Ma lo sanno tutti e lo fanno in tanti, immagino.
Esatto. Per questo la comunicazione tende a metterlo in disparte, a farlo scomparire. Prendere informazioni è naturale. Ma sul modo in cui si fa non si dice nulla. E non ci si fa caso. Il mondo dello spionaggio non è amato. Ha pochi amici e molti nemici.
Come la Cina, ad esempio.
La Cina è un capitolo importante. Ha ammesso da poco di avere a disposizione un servizio di intelligence informatico. Il che vuol dire che ce l’ha almeno da una decina di anni. È da tempo che tra Usa e Cina, due potenze che si contendono il mondo, è in atto una campagna di spionaggio molto pesante. Avere notizie riservate permette di anticipare mosse o prevederne altre, in campo economico e industriale (che è dove si gioca la partita per il potere politico). Anche questo, è normale, è pacifico. E non si scandalizza nessuno.

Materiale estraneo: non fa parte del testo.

(* ===== verification/MkfsProofs.v ===== *)
(** What mkfs leaves on the disk.

    Until its end mkfs keeps the free map only as [freeblock].  [virt s] is the
    image with the map that [balloc] would write for it: on that image the files
    under construction satisfy the kernel's invariant of a file, [finv], and what
    [iappend] does is what the kernel's [writei] does, [written]. *)
From S2P Require Import Prelude Riscv PhysMem Bytes Bio BlockIface Log FsIface Fs FsData FsBlocks FsContent FsGrow FsWritten FsWritei FsDir Printf Mkfs.

(** ** Numbers and the free map *)
Lemma xint_id x : 0 <= x < 2 ^ 32 -> xint x = x.
Proof.
  intros Hx. unfold xint, u8. rewrite !Z.shiftr_div_pow2 by lia. cbn [le_val].
  change (2 ^ 32) with 4294967296 in Hx. change (2 ^ 8) with 256. change (2 ^ 16) with 65536. change (2 ^ 24) with 16777216.
  Z.to_euclidean_division_equations. lia.
Qed.

Lemma xshort_id x : 0 <= x < 2 ^ 16 -> xshort x = x.
Proof.
  intros Hx. unfold xshort, u8. rewrite !Z.shiftr_div_pow2 by lia. cbn [le_val].
  change (2 ^ 16) with 65536 in Hx. change (2 ^ 8) with 256. Z.to_euclidean_division_equations. lia.
Qed.

Lemma disk_sb_eq : disk_sb = mkSb FSMAGIC 2000 1953 200 31 2 33 46.
Proof. vm_compute. reflexivity. Qed.

Lemma bitmap_S n : bitmap (S n) = bit_set (bitmap n) n.
Proof. unfold bitmap. by rewrite seq_S, foldl_app. Qed.

Lemma length_bitmap n : length (bitmap n) = 1024%nat.
Proof. induction n as [|n IH]; [done|]. rewrite bitmap_S. unfold bit_set. by rewrite length_insert. Qed.

(** The map marks the blocks before [n]. *)
Lemma bitmap_used n j : Z.of_nat n <= BPB -> Z.of_nat j < BPB -> bit_free (bitmap n) j = negb (j <? n)%nat.
Proof.
  rewrite BPB_eq. intros Hn Hj. assert (Hb : forall k, Z.of_nat k < 8192 -> (bit_byte k < 1024)%nat).
  { intros k Hk. unfold bit_byte. apply Nat.Div0.div_lt_upper_bound. lia. }
  induction n as [|n IH].
  - unfold bitmap, bit_free. cbn [seq foldl]. replace (zero_block !!! bit_byte j) with 0; [by rewrite Z.land_0_l|].
    unfold zero_block. by rewrite lookup_total_replicate_2 by (by apply Hb).
  - rewrite bitmap_S, bit_free_set by (rewrite length_bitmap; apply Hb; lia).
    rewrite IH by lia. destruct (decide (j = n)) as [->|]; [by rewrite (proj2 (Nat.ltb_lt _ _)) by lia|].
    destruct (Nat.ltb_spec j n), (Nat.ltb_spec j (S n)); try lia; done.
Qed.

Abbreviation BM := 46.
Abbreviation DS := 47.
Abbreviation SZ := 2000.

E Snowden è in mezzo a questa partita? Magari al soldo dei cinesi?
No, non credo proprio.
Perché?
È ridicolo. Una cosa del genere (un tradimento, un passaggio di informazioni) non verrebbe mai fuori così. Ogni minuto ci sono centinaia di tentativi di corruzione di funzionari statunitensi da parte dei cinesi. E ogni minuto ce ne sono altrettanti, viceversa, di funzionari cinesi da parte degli americani. In questi casi l’unica regola è il silenzio. La pubblicità è l’ultima cosa che si desidera. A meno che si voglia mandare qualcuno allo sbaraglio e vedere cosa succede.
E non potrebbe essere questo secondo caso?
No, lo escluderei. Piuttosto, il punto è un altro. Che casi come questi, cioè di leak di documenti riservati, rivelazioni alla Snowden o alla Bradley Manning sono sempre più frequenti. Ce n’è almeno uno all’anno ed è sintomatico.
Di cosa?
Di un sistema. Adesso è possibile acquisire una mole di informazioni più grande e in modo molto più semplice, grazie ai sistemi informatici. Però, per lo stesso motivo, è diventato più difficile il controllo delle persone che svolgono questi compiti. Ci sono tanti come Manning e Snowden che per diverse ragioni, come la pazzia, la voglia di notorietà o la ricerca di giustizia sono disposte a questi atti di disclosure. E aumentano sempre di più. Per questo dico che casi simili saranno sempre più frequenti. A rivelare i segreti che sono a loro disposizione.